=== Section Start ===
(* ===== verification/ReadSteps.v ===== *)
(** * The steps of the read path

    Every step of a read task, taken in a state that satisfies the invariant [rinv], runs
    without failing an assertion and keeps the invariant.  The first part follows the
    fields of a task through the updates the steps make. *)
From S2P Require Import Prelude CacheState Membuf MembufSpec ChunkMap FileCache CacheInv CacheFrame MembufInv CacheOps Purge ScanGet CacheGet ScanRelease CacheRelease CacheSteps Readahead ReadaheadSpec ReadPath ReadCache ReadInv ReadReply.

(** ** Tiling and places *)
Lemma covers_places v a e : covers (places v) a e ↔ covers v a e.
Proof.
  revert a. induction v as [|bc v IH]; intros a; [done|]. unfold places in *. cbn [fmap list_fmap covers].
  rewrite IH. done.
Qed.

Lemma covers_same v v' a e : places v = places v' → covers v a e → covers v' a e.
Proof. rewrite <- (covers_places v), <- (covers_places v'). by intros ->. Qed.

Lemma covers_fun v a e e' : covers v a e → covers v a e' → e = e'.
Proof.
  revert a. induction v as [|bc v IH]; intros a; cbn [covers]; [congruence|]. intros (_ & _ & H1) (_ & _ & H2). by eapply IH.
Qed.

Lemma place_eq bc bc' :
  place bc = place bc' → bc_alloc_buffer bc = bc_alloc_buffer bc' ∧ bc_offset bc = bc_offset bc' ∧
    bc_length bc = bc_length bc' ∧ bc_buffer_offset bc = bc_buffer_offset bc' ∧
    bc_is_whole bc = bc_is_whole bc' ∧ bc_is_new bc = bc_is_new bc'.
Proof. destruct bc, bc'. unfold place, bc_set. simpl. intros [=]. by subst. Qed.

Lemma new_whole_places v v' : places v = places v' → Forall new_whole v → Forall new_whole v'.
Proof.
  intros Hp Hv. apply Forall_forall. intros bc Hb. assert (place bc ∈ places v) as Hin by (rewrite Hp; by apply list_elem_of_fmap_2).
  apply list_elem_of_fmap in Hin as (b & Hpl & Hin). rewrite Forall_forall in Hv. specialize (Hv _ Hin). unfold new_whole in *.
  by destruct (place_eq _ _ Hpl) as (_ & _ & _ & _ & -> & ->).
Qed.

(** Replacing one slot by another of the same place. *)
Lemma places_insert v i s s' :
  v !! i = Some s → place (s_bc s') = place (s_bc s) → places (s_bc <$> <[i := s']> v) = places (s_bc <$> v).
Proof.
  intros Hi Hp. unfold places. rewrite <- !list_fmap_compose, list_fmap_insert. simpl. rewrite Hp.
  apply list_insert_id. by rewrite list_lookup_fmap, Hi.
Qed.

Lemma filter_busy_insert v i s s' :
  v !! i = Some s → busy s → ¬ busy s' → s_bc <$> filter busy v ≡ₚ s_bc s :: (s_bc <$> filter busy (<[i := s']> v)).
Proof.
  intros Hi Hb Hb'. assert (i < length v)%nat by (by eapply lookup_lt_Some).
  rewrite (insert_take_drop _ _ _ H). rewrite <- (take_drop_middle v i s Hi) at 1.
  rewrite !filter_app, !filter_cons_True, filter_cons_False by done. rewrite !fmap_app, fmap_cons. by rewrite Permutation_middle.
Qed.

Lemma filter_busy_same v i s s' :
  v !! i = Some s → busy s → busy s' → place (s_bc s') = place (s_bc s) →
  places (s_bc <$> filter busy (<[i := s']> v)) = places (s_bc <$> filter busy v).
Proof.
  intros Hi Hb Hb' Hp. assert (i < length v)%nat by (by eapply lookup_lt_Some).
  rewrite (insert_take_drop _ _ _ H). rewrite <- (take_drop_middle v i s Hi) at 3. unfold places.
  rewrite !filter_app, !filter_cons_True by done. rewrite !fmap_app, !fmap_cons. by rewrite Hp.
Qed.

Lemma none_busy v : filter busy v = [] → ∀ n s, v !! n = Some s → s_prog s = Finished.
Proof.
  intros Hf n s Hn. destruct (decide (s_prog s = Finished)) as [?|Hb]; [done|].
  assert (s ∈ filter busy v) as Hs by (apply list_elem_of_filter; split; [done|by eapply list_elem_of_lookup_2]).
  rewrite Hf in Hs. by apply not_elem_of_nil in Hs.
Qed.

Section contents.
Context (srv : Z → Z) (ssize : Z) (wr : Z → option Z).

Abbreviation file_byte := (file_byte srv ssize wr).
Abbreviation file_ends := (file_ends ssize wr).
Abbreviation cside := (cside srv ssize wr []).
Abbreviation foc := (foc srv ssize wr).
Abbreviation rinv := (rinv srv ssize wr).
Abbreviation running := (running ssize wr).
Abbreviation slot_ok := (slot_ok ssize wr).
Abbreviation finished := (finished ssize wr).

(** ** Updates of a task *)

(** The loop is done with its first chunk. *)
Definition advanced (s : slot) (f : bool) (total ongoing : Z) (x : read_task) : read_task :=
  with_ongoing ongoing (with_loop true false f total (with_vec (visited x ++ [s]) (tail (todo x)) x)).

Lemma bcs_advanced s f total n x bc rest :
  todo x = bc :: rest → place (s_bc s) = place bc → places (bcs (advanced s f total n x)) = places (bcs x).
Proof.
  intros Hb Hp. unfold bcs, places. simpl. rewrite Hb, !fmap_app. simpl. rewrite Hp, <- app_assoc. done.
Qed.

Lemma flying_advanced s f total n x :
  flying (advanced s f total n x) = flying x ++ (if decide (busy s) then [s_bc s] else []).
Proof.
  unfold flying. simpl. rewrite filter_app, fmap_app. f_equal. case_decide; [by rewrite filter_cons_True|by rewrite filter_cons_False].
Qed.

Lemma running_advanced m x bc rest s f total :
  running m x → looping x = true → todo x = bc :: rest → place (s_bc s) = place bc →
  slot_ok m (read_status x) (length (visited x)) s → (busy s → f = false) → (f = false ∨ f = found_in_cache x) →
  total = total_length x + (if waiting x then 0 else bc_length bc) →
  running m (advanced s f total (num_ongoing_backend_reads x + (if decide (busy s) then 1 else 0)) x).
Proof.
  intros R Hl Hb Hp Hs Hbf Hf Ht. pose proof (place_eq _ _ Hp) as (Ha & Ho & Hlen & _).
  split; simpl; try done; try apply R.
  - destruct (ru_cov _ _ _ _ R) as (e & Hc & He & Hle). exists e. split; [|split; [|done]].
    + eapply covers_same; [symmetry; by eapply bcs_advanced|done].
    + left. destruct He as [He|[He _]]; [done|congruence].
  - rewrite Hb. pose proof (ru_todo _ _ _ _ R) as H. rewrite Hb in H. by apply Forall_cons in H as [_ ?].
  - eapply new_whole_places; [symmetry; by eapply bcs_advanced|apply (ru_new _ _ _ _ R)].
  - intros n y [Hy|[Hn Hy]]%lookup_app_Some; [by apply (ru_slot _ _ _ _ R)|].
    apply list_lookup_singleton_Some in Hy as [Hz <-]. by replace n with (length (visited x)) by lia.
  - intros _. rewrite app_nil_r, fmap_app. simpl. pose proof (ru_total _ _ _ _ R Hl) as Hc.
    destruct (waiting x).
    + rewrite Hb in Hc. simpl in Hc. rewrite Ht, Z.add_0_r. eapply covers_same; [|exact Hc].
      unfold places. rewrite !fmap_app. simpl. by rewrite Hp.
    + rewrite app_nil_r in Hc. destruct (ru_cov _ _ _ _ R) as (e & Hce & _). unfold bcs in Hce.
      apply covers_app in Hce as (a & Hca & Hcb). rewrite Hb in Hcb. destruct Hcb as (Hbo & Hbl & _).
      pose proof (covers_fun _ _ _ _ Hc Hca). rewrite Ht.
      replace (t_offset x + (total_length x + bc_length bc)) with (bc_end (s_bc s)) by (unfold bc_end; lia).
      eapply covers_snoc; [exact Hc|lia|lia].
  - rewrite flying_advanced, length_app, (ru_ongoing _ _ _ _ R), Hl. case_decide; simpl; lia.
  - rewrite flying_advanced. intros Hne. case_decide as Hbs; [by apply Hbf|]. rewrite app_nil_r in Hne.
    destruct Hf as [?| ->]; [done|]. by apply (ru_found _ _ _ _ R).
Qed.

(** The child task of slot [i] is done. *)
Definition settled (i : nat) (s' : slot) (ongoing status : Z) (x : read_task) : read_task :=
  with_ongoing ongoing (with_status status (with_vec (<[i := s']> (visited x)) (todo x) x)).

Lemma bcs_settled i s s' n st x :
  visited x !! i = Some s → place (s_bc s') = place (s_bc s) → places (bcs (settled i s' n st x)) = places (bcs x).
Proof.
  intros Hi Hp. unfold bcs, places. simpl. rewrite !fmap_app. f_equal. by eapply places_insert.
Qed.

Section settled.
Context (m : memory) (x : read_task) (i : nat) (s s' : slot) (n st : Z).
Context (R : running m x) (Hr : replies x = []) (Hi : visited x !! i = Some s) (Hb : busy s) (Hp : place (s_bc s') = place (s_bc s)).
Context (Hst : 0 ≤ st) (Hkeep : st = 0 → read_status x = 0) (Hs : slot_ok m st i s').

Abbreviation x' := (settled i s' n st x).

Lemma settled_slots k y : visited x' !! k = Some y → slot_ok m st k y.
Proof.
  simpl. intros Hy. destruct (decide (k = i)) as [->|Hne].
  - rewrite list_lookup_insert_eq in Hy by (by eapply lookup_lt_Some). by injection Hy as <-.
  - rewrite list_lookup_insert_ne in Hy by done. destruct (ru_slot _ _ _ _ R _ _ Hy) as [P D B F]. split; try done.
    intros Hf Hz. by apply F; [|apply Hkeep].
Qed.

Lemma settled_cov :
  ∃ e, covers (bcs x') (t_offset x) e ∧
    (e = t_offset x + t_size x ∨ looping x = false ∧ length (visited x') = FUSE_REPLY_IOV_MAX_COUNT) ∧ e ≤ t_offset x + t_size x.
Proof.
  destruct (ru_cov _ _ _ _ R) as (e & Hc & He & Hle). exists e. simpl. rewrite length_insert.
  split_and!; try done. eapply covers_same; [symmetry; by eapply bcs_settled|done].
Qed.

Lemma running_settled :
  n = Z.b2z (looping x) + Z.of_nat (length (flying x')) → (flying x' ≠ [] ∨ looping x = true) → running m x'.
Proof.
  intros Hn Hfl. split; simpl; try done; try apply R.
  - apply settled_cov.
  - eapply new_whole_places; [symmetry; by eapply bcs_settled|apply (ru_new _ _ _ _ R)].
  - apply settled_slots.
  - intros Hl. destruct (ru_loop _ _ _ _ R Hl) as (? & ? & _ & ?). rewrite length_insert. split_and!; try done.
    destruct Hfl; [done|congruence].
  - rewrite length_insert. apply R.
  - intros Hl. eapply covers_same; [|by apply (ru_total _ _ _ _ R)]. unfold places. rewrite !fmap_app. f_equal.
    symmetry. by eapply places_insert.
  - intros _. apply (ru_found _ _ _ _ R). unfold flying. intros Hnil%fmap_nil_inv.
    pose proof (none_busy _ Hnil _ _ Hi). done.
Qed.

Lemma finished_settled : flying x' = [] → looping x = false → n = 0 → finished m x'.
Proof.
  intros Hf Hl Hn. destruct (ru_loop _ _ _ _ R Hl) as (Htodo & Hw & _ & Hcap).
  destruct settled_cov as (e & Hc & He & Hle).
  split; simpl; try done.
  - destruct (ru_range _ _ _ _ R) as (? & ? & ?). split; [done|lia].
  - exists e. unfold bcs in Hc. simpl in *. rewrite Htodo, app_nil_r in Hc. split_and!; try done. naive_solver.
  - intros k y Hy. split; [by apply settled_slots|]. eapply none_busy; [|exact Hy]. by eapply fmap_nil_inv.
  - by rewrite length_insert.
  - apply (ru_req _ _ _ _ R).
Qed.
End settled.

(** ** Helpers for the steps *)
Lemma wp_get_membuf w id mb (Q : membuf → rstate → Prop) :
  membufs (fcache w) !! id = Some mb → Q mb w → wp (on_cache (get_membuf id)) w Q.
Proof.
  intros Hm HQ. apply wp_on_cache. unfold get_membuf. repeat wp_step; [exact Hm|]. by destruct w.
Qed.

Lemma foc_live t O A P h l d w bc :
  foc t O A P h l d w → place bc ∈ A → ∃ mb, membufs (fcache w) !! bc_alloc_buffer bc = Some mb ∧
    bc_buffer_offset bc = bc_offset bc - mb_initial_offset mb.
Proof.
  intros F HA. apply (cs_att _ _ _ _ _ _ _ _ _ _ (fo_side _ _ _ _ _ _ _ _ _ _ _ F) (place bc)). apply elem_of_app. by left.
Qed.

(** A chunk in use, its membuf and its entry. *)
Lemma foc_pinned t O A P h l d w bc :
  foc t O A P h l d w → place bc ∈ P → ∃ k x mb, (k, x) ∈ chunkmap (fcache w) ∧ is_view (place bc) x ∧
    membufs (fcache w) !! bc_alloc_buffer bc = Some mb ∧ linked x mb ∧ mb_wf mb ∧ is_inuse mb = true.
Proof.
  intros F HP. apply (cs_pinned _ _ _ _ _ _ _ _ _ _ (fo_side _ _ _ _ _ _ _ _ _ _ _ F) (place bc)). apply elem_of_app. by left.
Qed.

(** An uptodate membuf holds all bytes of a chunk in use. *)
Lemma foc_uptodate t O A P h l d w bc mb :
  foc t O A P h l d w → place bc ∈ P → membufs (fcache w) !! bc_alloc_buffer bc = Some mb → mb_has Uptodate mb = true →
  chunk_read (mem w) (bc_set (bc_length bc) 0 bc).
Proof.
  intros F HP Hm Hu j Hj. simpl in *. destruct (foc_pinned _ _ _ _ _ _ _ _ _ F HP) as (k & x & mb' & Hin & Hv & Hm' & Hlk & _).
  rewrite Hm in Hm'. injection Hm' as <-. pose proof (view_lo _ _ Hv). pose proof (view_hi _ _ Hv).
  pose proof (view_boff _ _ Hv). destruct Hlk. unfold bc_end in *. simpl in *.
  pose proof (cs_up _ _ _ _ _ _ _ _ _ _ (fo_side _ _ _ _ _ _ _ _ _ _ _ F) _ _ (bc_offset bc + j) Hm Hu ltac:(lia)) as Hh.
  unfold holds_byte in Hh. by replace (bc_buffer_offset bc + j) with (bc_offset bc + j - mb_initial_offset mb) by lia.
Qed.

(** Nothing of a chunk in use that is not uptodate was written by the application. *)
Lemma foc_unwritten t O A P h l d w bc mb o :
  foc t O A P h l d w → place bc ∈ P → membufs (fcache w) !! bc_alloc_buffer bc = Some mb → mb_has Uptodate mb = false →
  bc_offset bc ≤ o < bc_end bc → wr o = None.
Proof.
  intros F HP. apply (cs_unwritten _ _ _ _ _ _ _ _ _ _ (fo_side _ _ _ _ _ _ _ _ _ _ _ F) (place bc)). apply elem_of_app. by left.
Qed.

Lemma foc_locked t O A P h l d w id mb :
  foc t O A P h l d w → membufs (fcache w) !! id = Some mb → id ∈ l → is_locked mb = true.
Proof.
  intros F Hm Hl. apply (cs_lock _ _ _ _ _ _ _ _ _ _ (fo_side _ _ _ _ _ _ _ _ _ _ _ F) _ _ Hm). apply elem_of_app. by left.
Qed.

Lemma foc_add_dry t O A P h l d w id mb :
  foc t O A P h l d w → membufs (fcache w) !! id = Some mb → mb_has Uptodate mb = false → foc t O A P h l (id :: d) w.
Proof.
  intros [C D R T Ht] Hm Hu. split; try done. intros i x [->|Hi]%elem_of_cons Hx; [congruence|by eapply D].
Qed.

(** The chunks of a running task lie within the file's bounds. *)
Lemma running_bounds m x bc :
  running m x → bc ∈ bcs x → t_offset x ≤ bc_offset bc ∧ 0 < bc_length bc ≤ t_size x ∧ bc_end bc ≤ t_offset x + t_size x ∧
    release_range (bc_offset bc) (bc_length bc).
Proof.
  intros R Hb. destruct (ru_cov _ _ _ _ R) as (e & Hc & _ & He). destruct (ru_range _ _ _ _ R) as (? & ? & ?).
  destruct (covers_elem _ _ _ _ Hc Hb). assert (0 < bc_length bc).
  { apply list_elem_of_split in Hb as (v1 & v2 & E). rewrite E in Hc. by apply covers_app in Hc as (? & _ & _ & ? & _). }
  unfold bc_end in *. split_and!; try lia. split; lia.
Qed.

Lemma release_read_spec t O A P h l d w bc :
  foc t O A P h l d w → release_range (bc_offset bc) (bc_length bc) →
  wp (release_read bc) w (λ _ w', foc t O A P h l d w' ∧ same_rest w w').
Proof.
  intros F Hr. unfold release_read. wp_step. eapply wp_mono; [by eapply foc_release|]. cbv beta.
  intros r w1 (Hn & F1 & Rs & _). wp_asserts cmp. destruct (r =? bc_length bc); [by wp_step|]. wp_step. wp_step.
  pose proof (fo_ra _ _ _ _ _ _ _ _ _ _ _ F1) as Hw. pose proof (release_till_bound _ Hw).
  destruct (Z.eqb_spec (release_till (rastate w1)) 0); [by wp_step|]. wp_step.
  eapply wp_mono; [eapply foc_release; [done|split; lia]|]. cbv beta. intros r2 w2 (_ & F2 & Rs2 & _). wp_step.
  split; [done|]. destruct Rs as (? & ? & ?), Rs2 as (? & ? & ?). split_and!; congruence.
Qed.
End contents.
=== Section End ===
# Exercise prompt
Within the records, how many lines include "induction"? The answer is the number and nothing else.

# Solution to the exercise
2